**Extracted records**
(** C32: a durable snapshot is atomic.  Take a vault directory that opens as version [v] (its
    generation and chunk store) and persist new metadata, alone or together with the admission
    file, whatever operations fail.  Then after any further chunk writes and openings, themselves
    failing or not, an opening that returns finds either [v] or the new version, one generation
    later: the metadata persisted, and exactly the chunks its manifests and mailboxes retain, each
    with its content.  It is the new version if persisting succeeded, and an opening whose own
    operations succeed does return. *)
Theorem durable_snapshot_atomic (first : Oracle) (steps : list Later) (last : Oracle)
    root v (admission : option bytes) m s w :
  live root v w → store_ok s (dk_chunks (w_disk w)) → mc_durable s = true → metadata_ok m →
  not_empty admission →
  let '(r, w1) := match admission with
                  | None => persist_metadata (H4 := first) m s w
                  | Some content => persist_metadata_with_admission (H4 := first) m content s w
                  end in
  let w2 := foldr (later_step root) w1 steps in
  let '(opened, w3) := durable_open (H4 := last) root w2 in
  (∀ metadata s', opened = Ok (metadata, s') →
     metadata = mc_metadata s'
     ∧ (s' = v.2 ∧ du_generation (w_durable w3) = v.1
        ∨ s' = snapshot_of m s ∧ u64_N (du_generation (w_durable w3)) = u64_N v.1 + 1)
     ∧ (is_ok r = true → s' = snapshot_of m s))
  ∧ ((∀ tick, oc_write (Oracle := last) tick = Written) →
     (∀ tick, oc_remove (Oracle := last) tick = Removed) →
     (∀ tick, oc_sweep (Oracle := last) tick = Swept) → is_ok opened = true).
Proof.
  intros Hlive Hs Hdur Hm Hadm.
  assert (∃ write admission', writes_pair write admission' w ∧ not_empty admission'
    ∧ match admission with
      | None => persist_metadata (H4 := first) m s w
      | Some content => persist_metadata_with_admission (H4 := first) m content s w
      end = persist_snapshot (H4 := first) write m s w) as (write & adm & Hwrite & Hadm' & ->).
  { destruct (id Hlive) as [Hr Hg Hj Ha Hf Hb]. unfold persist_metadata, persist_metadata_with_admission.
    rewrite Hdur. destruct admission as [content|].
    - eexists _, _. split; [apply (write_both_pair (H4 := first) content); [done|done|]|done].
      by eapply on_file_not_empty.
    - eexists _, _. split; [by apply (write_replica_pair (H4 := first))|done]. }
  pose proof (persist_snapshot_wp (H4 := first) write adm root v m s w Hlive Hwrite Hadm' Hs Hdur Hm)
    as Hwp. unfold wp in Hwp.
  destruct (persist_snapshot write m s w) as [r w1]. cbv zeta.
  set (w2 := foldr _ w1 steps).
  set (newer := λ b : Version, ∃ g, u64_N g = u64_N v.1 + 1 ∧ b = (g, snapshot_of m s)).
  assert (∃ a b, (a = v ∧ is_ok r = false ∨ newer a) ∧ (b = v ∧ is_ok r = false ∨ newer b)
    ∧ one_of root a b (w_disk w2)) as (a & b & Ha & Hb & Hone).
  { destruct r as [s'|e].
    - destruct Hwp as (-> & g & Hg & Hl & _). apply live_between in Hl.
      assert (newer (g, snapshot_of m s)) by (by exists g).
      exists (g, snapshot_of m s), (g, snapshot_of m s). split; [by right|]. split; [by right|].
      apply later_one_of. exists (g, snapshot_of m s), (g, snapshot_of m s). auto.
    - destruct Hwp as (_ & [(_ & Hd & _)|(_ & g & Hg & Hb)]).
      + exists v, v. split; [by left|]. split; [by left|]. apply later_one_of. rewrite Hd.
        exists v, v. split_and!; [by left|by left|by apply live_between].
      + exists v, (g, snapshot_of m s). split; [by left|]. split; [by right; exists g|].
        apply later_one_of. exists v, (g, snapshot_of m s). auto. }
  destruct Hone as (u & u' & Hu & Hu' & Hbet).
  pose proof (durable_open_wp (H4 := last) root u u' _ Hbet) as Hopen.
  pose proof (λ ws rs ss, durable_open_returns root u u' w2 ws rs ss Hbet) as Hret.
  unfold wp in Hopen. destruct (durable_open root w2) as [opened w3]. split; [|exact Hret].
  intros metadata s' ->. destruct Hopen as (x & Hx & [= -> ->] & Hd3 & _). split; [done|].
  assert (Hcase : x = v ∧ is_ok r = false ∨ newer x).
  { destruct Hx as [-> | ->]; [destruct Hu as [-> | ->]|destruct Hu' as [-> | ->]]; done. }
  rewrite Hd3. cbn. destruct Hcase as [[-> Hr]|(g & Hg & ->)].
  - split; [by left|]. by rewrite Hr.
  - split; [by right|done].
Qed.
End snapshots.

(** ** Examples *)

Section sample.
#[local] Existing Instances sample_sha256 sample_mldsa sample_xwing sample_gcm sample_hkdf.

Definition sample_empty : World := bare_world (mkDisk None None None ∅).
---
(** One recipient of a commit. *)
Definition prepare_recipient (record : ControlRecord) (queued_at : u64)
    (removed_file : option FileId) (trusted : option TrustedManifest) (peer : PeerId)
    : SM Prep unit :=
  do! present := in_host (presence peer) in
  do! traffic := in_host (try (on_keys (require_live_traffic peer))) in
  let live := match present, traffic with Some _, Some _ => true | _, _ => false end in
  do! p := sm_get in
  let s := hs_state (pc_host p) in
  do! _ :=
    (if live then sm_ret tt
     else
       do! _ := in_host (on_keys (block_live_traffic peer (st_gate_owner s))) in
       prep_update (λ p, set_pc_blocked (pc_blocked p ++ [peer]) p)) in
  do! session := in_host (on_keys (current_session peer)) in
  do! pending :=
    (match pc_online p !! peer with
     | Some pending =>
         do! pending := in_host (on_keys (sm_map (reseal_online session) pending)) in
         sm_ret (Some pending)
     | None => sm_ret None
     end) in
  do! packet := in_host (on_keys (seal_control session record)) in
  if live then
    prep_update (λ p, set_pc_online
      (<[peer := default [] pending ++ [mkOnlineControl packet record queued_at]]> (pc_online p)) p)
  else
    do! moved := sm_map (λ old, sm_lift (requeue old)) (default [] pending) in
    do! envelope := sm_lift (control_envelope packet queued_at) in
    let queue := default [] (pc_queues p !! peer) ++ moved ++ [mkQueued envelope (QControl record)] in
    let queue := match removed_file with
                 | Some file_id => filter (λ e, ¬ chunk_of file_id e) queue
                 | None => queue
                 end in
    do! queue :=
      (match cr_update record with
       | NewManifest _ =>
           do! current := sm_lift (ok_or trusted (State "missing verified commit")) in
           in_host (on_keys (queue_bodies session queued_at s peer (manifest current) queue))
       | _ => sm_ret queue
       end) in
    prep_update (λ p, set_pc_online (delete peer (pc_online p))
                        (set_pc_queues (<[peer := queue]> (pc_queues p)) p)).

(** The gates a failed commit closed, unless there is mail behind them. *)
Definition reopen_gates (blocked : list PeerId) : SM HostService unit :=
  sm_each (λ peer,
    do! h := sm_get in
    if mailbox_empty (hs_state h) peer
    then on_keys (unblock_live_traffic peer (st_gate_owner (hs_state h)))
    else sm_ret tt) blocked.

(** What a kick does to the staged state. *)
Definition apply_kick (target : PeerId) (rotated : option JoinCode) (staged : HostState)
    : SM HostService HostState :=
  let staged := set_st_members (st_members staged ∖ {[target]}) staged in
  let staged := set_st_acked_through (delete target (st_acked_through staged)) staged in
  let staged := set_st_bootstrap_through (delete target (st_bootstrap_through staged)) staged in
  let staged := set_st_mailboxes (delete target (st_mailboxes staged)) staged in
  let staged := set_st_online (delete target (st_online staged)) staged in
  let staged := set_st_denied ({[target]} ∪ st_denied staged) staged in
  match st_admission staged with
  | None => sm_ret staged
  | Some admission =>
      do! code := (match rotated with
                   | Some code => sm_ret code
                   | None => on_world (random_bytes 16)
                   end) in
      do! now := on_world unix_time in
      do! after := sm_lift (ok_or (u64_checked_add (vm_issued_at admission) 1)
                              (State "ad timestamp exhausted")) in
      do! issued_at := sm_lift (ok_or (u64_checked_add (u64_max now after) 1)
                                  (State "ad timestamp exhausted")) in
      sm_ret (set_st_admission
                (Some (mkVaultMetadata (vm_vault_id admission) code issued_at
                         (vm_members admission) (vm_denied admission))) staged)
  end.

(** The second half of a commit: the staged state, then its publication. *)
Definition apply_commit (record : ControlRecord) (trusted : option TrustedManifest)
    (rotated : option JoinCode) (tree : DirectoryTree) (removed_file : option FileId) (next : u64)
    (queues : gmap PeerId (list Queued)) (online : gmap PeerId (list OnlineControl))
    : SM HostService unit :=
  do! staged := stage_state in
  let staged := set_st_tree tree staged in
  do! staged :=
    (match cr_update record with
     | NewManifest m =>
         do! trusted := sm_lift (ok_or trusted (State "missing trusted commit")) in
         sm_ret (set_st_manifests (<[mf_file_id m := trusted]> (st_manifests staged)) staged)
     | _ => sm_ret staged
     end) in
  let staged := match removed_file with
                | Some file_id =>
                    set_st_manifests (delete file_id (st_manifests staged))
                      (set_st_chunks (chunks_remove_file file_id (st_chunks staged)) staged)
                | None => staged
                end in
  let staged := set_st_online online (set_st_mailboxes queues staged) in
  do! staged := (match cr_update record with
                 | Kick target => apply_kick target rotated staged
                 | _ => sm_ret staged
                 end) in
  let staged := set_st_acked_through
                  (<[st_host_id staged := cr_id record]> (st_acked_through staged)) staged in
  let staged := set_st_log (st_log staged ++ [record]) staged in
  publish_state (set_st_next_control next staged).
...
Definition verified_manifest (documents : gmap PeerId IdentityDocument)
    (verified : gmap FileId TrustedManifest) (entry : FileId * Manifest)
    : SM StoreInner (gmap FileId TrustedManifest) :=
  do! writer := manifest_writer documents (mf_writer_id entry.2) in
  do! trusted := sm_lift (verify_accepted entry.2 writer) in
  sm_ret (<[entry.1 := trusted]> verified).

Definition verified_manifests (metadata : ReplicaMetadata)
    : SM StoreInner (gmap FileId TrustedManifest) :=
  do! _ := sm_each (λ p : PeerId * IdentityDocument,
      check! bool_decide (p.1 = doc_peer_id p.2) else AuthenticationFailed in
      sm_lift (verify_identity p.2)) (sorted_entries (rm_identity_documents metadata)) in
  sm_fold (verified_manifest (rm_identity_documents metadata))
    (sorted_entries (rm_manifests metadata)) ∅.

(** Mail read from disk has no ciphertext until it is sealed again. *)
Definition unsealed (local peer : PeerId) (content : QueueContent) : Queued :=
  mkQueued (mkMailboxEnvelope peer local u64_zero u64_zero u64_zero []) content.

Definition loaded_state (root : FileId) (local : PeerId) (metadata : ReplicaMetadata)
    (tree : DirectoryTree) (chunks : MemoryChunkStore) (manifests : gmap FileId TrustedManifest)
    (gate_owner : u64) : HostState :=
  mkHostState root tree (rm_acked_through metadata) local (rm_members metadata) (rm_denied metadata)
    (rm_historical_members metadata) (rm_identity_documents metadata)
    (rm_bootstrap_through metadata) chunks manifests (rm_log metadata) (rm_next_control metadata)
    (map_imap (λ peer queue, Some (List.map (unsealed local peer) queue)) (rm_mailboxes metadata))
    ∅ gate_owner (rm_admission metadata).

**About this exercise**
Would you copy out exactly the lines above that start at the one containing "Theorem durable_snapshot_atomic (first" and end at the one containing "set (newer := λ", inclusive?

**Task result**
Theorem durable_snapshot_atomic (first : Oracle) (steps : list Later) (last : Oracle)
    root v (admission : option bytes) m s w :
  live root v w → store_ok s (dk_chunks (w_disk w)) → mc_durable s = true → metadata_ok m →
  not_empty admission →
  let '(r, w1) := match admission with
                  | None => persist_metadata (H4 := first) m s w
                  | Some content => persist_metadata_with_admission (H4 := first) m content s w
                  end in
  let w2 := foldr (later_step root) w1 steps in
  let '(opened, w3) := durable_open (H4 := last) root w2 in
  (∀ metadata s', opened = Ok (metadata, s') →
     metadata = mc_metadata s'
     ∧ (s' = v.2 ∧ du_generation (w_durable w3) = v.1
        ∨ s' = snapshot_of m s ∧ u64_N (du_generation (w_durable w3)) = u64_N v.1 + 1)
     ∧ (is_ok r = true → s' = snapshot_of m s))
  ∧ ((∀ tick, oc_write (Oracle := last) tick = Written) →
     (∀ tick, oc_remove (Oracle := last) tick = Removed) →
     (∀ tick, oc_sweep (Oracle := last) tick = Swept) → is_ok opened = true).
Proof.
  intros Hlive Hs Hdur Hm Hadm.
  assert (∃ write admission', writes_pair write admission' w ∧ not_empty admission'
    ∧ match admission with
      | None => persist_metadata (H4 := first) m s w
      | Some content => persist_metadata_with_admission (H4 := first) m content s w
      end = persist_snapshot (H4 := first) write m s w) as (write & adm & Hwrite & Hadm' & ->).
  { destruct (id Hlive) as [Hr Hg Hj Ha Hf Hb]. unfold persist_metadata, persist_metadata_with_admission.
    rewrite Hdur. destruct admission as [content|].
    - eexists _, _. split; [apply (write_both_pair (H4 := first) content); [done|done|]|done].
      by eapply on_file_not_empty.
    - eexists _, _. split; [by apply (write_replica_pair (H4 := first))|done]. }
  pose proof (persist_snapshot_wp (H4 := first) write adm root v m s w Hlive Hwrite Hadm' Hs Hdur Hm)
    as Hwp. unfold wp in Hwp.
  destruct (persist_snapshot write m s w) as [r w1]. cbv zeta.
  set (w2 := foldr _ w1 steps).
  set (newer := λ b : Version, ∃ g, u64_N g = u64_N v.1 + 1 ∧ b = (g, snapshot_of m s)).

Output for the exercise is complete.